We have already seen what is Spectrum Refarming and How it can benefit and the drawbacks of doing the same. Now we’d like to analyze the scenario in the context of Indian Telecom Industry.

Why is the Regulator Pushing for Spectrum Refarming ? Apart from discovering the TRUE Value of Natural Resource after A. Raja engineered 2G Spectrum Scam in India, Regulator’s view are as follows,

  • Proper distribution of spectrum between operators (over one or two operators owning a particular spectrum band);
  • Enforces migration towards future technologies especially when operators are reluctant to refarm
  • Efficiently allocate the available spectrum to right technologies

Regulator ensures that Refarming be carried very carefully to prevent any service degradation of existing 2G/3G offerings. The cost of refarming is mainly borne by operators (and usually passed on to consumers).

TRAI recommended that all 900MHz available with incumbents be auctioned at least 18 months in advance of renewal and stated that the spectrum available in the 900 MHz band should be replaced by spectrum in the 1800 MHz band. Furthermore the regulator intends to charge 2X the winning spectrum price from the latest auction (likely to be held in Aug-Sept 2012) as the reserve price.

Current State of Wireless Industry in India At the end of Mach-2012, 88% of mobile services revenues of Indian telcos is from voice services and with significant number of voice subscribers for incumbent operators on 900 MHz, we believe refarming all available 900 MHz with an intention of using it for 3G would lead to significant disruption of 2G service.

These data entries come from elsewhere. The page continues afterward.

Lemma fold_count_bounds T K count :
  (count <= fold_left (count_keyword T) K count)%Q
  ∧ (fold_left (count_keyword T) K count
     <= count + inject_Z (Z.of_nat (length K)))%Q.
Proof.
  revert count. induction K as [|k K IH]; intros count.
  - simpl. split; [apply Qle_refl|]. rewrite Qplus_0_r. apply Qle_refl.
  - cbn [fold_left length].
    destruct (IH (count_keyword T count k)) as [Hlo Hhi].
    destruct (count_keyword_bounds T count k) as [Hlo' Hhi'].
    split; [by eapply Qle_trans|].
    eapply Qle_trans; [exact Hhi|].
    rewrite Nat2Z.inj_succ. unfold Z.succ. rewrite inject_Z_plus.
    rewrite (Qplus_comm (inject_Z (Z.of_nat (length K)))), Qplus_assoc.
    apply Qplus_le_compat; [exact Hhi'|apply Qle_refl].
Qed.

Lemma count_matches_range (T : gset string) (K : list string) :
  (0 <= _count_keyword_matches T K <= Z.of_nat (length K))%Z.
Proof.
  unfold _count_keyword_matches.
  destruct (fold_count_bounds T K 0%Q) as [Hlo Hhi].
  rewrite Qplus_0_l in Hhi. rewrite (int_of_floor _ Hlo).
  split; [exact (Qfloor_resp_le _ _ Hlo)|].
  apply Qfloor_resp_le in Hhi. by rewrite Qfloor_Z in Hhi.
Qed.

(** *** The default threshold

    The examples write the default threshold 0.3 as 3/10 and the title's
    threshold as 3/10 + 1/10, where Python has the doubles [0.3] and
    [0.3 + 0.1].  No ratio of a count by the length of a keyword list lies
    between the two readings, so they select the same categories. *)

Lemma default_threshold_ratios :
  forallb (λ item : SDGChoices * list string,
             forallb (λ m,
                        let ratio :=
                          true_divide (Z.of_nat m) (Z.of_nat (length item.2)) in
                        Bool.eqb (Qle_bool (3 # 10) ratio)
                          (Qle_bool float_0_3 ratio)
                        && Bool.eqb (Qle_bool ((3 # 10) + (1 # 10)) ratio)
                             (Qle_bool float_0_4 ratio))
               (seq 0 (S (length item.2))))
    SDG_KEYWORDS = true.
Proof. vm_compute. reflexivity. Qed.

Lemma passes_default_threshold T item :
  item ∈ SDG_KEYWORDS →
  passes T (3 # 10) item = passes T float_0_3 item
  ∧ passes T ((3 # 10) + (1 # 10)) item = passes T float_0_4 item.
Proof.
  intros Hin. pose proof default_threshold_ratios as H.
  rewrite forallb_forall in H.
  specialize (H item (proj1 (list_elem_of_In _ _) Hin)).
  rewrite forallb_forall in H.
  pose proof (count_matches_range T item.2) as Hm.
  specialize (H (Z.to_nat (_count_keyword_matches T item.2))).
  rewrite Z2Nat.id in H by lia.
  destruct (proj1 (andb_true_iff _ _) (H ltac:(apply in_seq; lia)))
    as [H3%Bool.eqb_prop H4%Bool.eqb_prop].
  unfold passes. by rewrite H3, H4.
Qed.

Lemma classify_text_default_threshold text :
  classify_text text (3 # 10) = classify_text text float_0_3
  ∧ classify_text text ((3 # 10) + (1 # 10)) = classify_text text float_0_4.
Proof.
  assert (∀ (t t' : Q) (items : list (SDGChoices * list string)),
            Forall (λ item, passes (tokens_of text) t item
                            = passes (tokens_of text) t' item) items →
            filter (λ item, passes (tokens_of text) t item) items
            = filter (λ item, passes (tokens_of text) t' item) items) as Hext.
  { intros t t' items. induction 1 as [|item items Hp _ IH]; [done|].
    rewrite !filter_cons, IH, Hp. done. }
  assert (∀ item, item ∈ SDG_KEYWORDS →
            passes (tokens_of text) (3 # 10) item
            = passes (tokens_of text) float_0_3 item) as H3.
  { intros item Hin. apply (passes_default_threshold _ item Hin). }
  assert (∀ item, item ∈ SDG_KEYWORDS →
            passes (tokens_of text) ((3 # 10) + (1 # 10)) item
            = passes (tokens_of text) float_0_4 item) as H4.
  { intros item Hin. apply (passes_default_threshold _ item Hin). }
  rewrite <- Forall_forall in H3, H4.
  rewrite (classify_text_by_tokens text (3 # 10)).
  rewrite (classify_text_by_tokens text float_0_3).
  rewrite (classify_text_by_tokens text ((3 # 10) + (1 # 10))).
  rewrite (classify_text_by_tokens text float_0_4).
  rewrite (Hext _ _ _ H3), (Hext _ _ _ H4). split; reflexivity.
Qed.

(** [classify_publication] at the default threshold, with the doubles
    Python has: the title at [0.3 + 0.1], the abstract at [0.3]. *)
Lemma classify_publication_default_threshold title abstract :
  classify_publication title abstract (3 # 10)
  = sorted
      (elements
         ((if truthy title
           then list_to_set (classify_text title float_0_4) else ∅)
          ∪ (if truthy abstract
             then list_to_set (classify_text abstract float_0_3) else ∅)
          : gset SDGChoices)).
Proof.
  unfold classify_publication.
  rewrite (proj2 (classify_text_default_threshold title)).
  rewrite (proj1 (classify_text_default_threshold abstract)).
  destruct (truthy title), (truthy abstract);
    by rewrite ?(left_id_L ∅ (∪)), ?(right_id_L ∅ (∪)).
Qed.

(** X3: the match count lies between 0 and the number of keywords, for
    every token set and every keyword list. *)
Theorem count_keyword_matches_bounds (T : gset string) (K : list string) :
  (0 <= _count_keyword_matches T K <= Z.of_nat (length K))%Z.
Proof.
  unfold _count_keyword_matches.
  destruct (fold_count_bounds T K 0%Q) as [Hlo Hhi].
  rewrite Qplus_0_l in Hhi.
  rewrite (int_of_floor _ Hlo). split.
  - apply Qfloor_resp_le in Hlo. exact Hlo.
  - apply Qfloor_resp_le in Hhi. by rewrite Qfloor_Z in Hhi.
Qed.

Lemma ratio_le_1 (T : gset string) (K : list string) :
  (true_divide (_count_keyword_matches T K) (Z.of_nat (length K)) <= 1)%Q.
Proof.
  apply true_divide_le_1. apply count_matches_range.
Qed.

(** X4: a threshold above 1 selects nothing. *)
Theorem classify_text_threshold_above_one text threshold :
  (1 < threshold)%Q → classify_text text threshold = [].
Proof.
  intros Ht. rewrite classify_text_by_tokens.
  rewrite filter_none; [done|].
  apply Forall_forall. intros [c K] _ Hp. apply Is_true_true in Hp.
  unfold passes in Hp. simpl in Hp.
  apply andb_true_iff in Hp as [Hm Hr].
  apply negb_true_iff, Z.eqb_neq in Hm. apply Qle_bool_iff in Hr.
  apply (Qlt_not_le _ _ Ht). eapply Qle_trans; [exact Hr|].
  apply ratio_le_1.
Qed.

Lemma classify_text_threshold_above_one_witness :
  (1 < 11 # 10)%Q
  ∧ classify_text "poverty poor welfare destitution deprivation" (11 # 10) = [].
Proof.
  split; [reflexivity|].
  apply classify_text_threshold_above_one. reflexivity.
Defined.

Potential migration to 1800MHz will be impractical to implement as operators are unwilling to spend materially
higher on capex to add more cell-sites given the huge spectrum cost burden. Also, not using 900 MHz for voice services will definitely have an adverse impact on rural rollout (Rural penetration currently is just 40% and most of it is serviced by 900 MHz). Will deteriorate QoS, as unlike 900 MHz, 1800 MHz cannot provide good in-building / basement coverage despite higher capex investments.

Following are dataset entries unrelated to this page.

(** The step count a dict holds for the first parameter of the first
    group, if it holds one. *)
Definition saved_first_step (sd : StateDict F) : option Z :=
  match sd_param_groups sd with
  | (_, FullEntry s :: _) :: _ => Some (s_step s)
  | _ => None
  end.

(** The view that is the momentum of a parameter, once the momenta are
    fused: its offset in the fused buffer and its element count. *)
Definition view_of (p : Param F) : option (nat * nat) :=
  match exp_avg_of p with
  | InFlat off n => Some (off, n)
  | Own _ => None
  end.

(** The momenta of the parameters are views of the fused buffer that follow
    one another from offset [off]: the offset at which the last one ends. *)
Fixpoint views_from (off : nat) (ps : list (Param F)) : option nat :=
  match ps with
  | [] => Some off
  | p :: ps' =>
      match view_of p with
      | Some (off', n) => if Nat.eqb off' off then views_from (off + n) ps' else None
      | None => None
      end
  end.

(** How the momenta are stored: each in storage of its own while there is
    no fused buffer; once there is one, as views that follow one another
    from offset 0, in the order of the loops, within the buffer. *)
Definition laid_out (o : Opt F) : Prop :=
  match exp_avg_flat o with
  | [] => Forall (fun p => view_of p = None) (all_params (param_groups o))
  | _ => exists e, views_from 0 (all_params (param_groups o)) = Some e /\
                   (e <= fused_length (exp_avg_flat o))%nat
  end.

(** The momentum of a parameter is stored where it was. *)
Definition view_kept (p p' : Param F) : Prop := view_of p' = view_of p.

(** A momentum tensor after a write through it: the same view, or storage
    of its own still. *)
Definition same_storage (st st' : Storage F) : Prop :=
  match st with
  | InFlat off n => st' = InFlat off n
  | Own _ => exists d, st' = Own d
  end.

(** The fused buffers are as many, and the first has its element count. *)
Definition buffer_sized (flat flat' : list (tensor F)) : Prop :=
  length flat' = length flat /\ fused_length flat' = fused_length flat.
(** * comfy-model-manager: presence scanning, remote resolution and the
      retried, staged transfer engine

    A shallow embedding of the Go sources (scanner, search, download manager,
    registry clients, configuration) together with the properties the
    specification states about them.

    Conventions of the embedding.
    - A Go [string] is a Rocq [string] (a sequence of bytes).  [strings.ToLower]
      is modelled on ASCII letters; bytes of 128 and above are left as they
      are, so statements about case folding speak about ASCII messages.
    - A Go [error] is [option string]: [None] is [nil], [Some m] is an error
      whose [Error()] text is [m].  [fmt.Errorf("p: %w", err)] is the
      concatenation of ["p: "] and the text of [err].
    - [int] and [int64] are [Z]; where the code does arithmetic that can wrap
      the wrap-around is written with [wrap64].
    - The operating system, the network and the two registries are a [World]
      that is threaded through every call; every call also emits the list of
      externally visible events it performs, in order. *)

From Stdlib Require Import ZArith Ascii String List Bool Lia Permutation.
From Stdlib Require Import Init.Byte.
From Stdlib Require QArith DecimalString.
From stdpp Require Import gmap strings list.

Local Open Scope Z_scope.

(* ===================================================================== *)
(** ** Go's [strings] package (the functions the sources call)            *)
(* ===================================================================== *)

Module GoStrings.

Definition is_upper (c : ascii) : bool :=
  let n := nat_of_ascii c in (Nat.leb 65 n && Nat.leb n 90)%bool.

Definition lower_ascii (c : ascii) : ascii :=
  if is_upper c then ascii_of_nat (nat_of_ascii c + 32) else c.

What Happens if Regulator Forces for 900 MHz Refarming? If existing operators are made to vacate the 900 MHz spectrum, then they will calibrate to 1800 MHz bands and are highly unlikely to participate in the 900 Mhz Auction. Furthermore, there is a high probability that any new operator that wins 2G spectrum in the auction would likely use 900 MHz spectrum again for voice/2G services rather than for 3G as 900 MHz 3G eco-system is not mature (i.e. handsets are very costly). In this scenario, operators would be forced to raise their tariffs to ensure profitability. Also, operator will fight the government in a long drawn litigations.

In the current context if any daredevil operators bids to build a 900MHz 3G Data Network, his savings in rolling out will be offset by the price of the Spectrum at 2X the winning spectrum price from the latest auction (likely to be held in Aug-Sept 2012) as the reserve price. This implies a price of at least US$1450 mn/MHz.

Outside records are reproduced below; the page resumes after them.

(** * sonder-ui: combobox keyboard navigation and option filtering

    A shallow embedding of the two combobox widgets of
    [src/components/combo-eleven/combo-eleven.tsx] ([ComboEleven] and
    [SuiCombobox]) and of the three helpers they import from
    [shared/utils] ([filterOptions], [getActionFromKey], [getUpdatedIndex]).

    JavaScript numbers that hold indices are integers and are modelled by
    [Z]; strings are [string]; arrays are [list]; a statement that throws
    makes the handler return [TypeError s], where [s] is the widget as the
    throw leaves it. *)

From Stdlib Require Import ZArith Bool Ascii String.
From stdpp Require Import base list strings.

Local Open Scope string_scope.
Local Open Scope list_scope.

(** ** Data model *)

(** [SelectOption] of [shared/interfaces]: the widgets read [option.name]
    only; [value] is carried along untouched. *)
Record SelectOption : Type := mkOption { name : string; value : string }.

Global Instance SelectOption_eq_dec : EqDecision SelectOption.
Proof. solve_decision. Defined.

(** [MenuActions]: the symbolic navigation actions.  [NoAction] stands for
    the value the classifier returns for a key it does not recognise. *)
Inductive MenuActions : Type :=
  | First | Last | Next | Previous | Open | Close | CloseSelect | NoAction.

Global Instance MenuActions_eq_dec : EqDecision MenuActions.
Proof. solve_decision. Defined.

(** Outcome of a handler over a widget state [S]: it either completes with
    a value, or throws and leaves the widget in the state reached so far. *)
Inductive Result (S A : Type) : Type :=
  | Ok (a : A)
  | TypeError (thrown_in : S).
Arguments Ok {S A} a.
Arguments TypeError {S A} thrown_in.

(** [arr[index]] for an integer-valued number: [None] is [undefined]. *)
Definition array_get {A} (arr : list A) (index : Z) : option A :=
  if (index <? 0)%Z then None else arr !! Z.to_nat index.

(** [arr.length] as a JavaScript number. *)
Definition array_length {A} (arr : list A) : Z := Z.of_nat (length arr).

(** ** String helpers *)

(** Lower-casing: the letters [A]..[Z] are mapped to [a]..[z], every other
    byte is kept. *)
Definition lower_ascii (c : ascii) : ascii :=
  let n := nat_of_ascii c in
  if (65 <=? n)%nat && (n <=? 90)%nat then ascii_of_nat (n + 32) else c.

Fixpoint toLowerCase (s : string) : string :=
  match s with
  | EmptyString => EmptyString
  | String c s' => String (lower_ascii c) (toLowerCase s')
  end.

(** [startsWith p s]: [p] is a prefix of [s]. *)
Fixpoint startsWith (p s : string) : bool :=
  match p, s with
  | EmptyString, _ => true
  | String _ _, EmptyString => false
  | String a p', String b s' => if decide (a = b) then startsWith p' s' else false
  end.

(** [includes s q]: [q] occurs in [s] at some offset. *)
Fixpoint includes (s q : string) : bool :=
  startsWith q s ||
  match s with
  | EmptyString => false
  | String _ s' => includes s' q
  end.

(** Case-insensitive containment, stated without reference to the search. *)
Definition ci_contains (label query : string) : Prop :=
  ∃ pre post, toLowerCase label = pre +:+ toLowerCase query +:+ post.

(** ** The helpers of [shared/utils] *)

Module Utils.

(** Modelled from the spec: [filterOptions] of [shared/utils] is not part of
    the sources at hand.  Spec 4.1: returns every option whose label,
    compared case-insensitively, contains [query] as a substring, in the
    original order. *)
Definition filterOptions (options : list SelectOption) (query : string)
  : list SelectOption :=
  List.filter (fun o => includes (toLowerCase (name o)) (toLowerCase query))
    options.

(** Modelled from the spec: [getActionFromKey] of [shared/utils] is not part
    of the sources at hand.  Spec 4.2 gives the table. *)
Definition getActionFromKey (key : string) (menuOpen : bool) : MenuActions :=
  if decide (key = "ArrowDown") then (if menuOpen then Next else Open)
  else if decide (key = "ArrowUp") then (if menuOpen then Previous else Open)
  else if decide (key = "Home") then First
  else if decide (key = "End") then Last
  else if decide (key = "Enter") then (if menuOpen then CloseSelect else NoAction)
  else if decide (key = "Escape") then (if menuOpen then Close else NoAction)
  else NoAction.

(** Modelled from the spec: [getUpdatedIndex] of [shared/utils] is not part
    of the sources at hand.  Spec 4.3: First gives 0, Last gives [max], Next
    gives [current + 1] clamped to [max], Previous gives [current - 1]
    clamped to 0, every other action leaves the index unchanged; for an
    empty list ([max < 0]) the result is 0 by convention. *)
Definition getUpdatedIndex (current max : Z) (action : MenuActions) : Z :=
  if (max <? 0)%Z then 0%Z
  else match action with
       | First => 0%Z
       | Last => max
       | Next => Z.min (current + 1) max
       | Previous => Z.max (current - 1) 0
       | _ => current
       end.

End Utils.

(** The key identifiers the classifier recognises. *)
Definition recognised_keys : list string :=
  ["ArrowDown"; "ArrowUp"; "Home"; "End"; "Enter"; "Escape"].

Thus, it is evident from the above analysis that spectrum refarming is not a practical solution in the context of India currently nor a 900Mhz 3G Data Network is a is viable proposition at TRAI recommended Spectrum pricing.

So what is the Likely Outcome ? Refarming decision will be postponed by the Government for now. Separately it will reduce the reserve price of 1800Mhz Spectrum and also increase the availability so that more prudent price is discovered.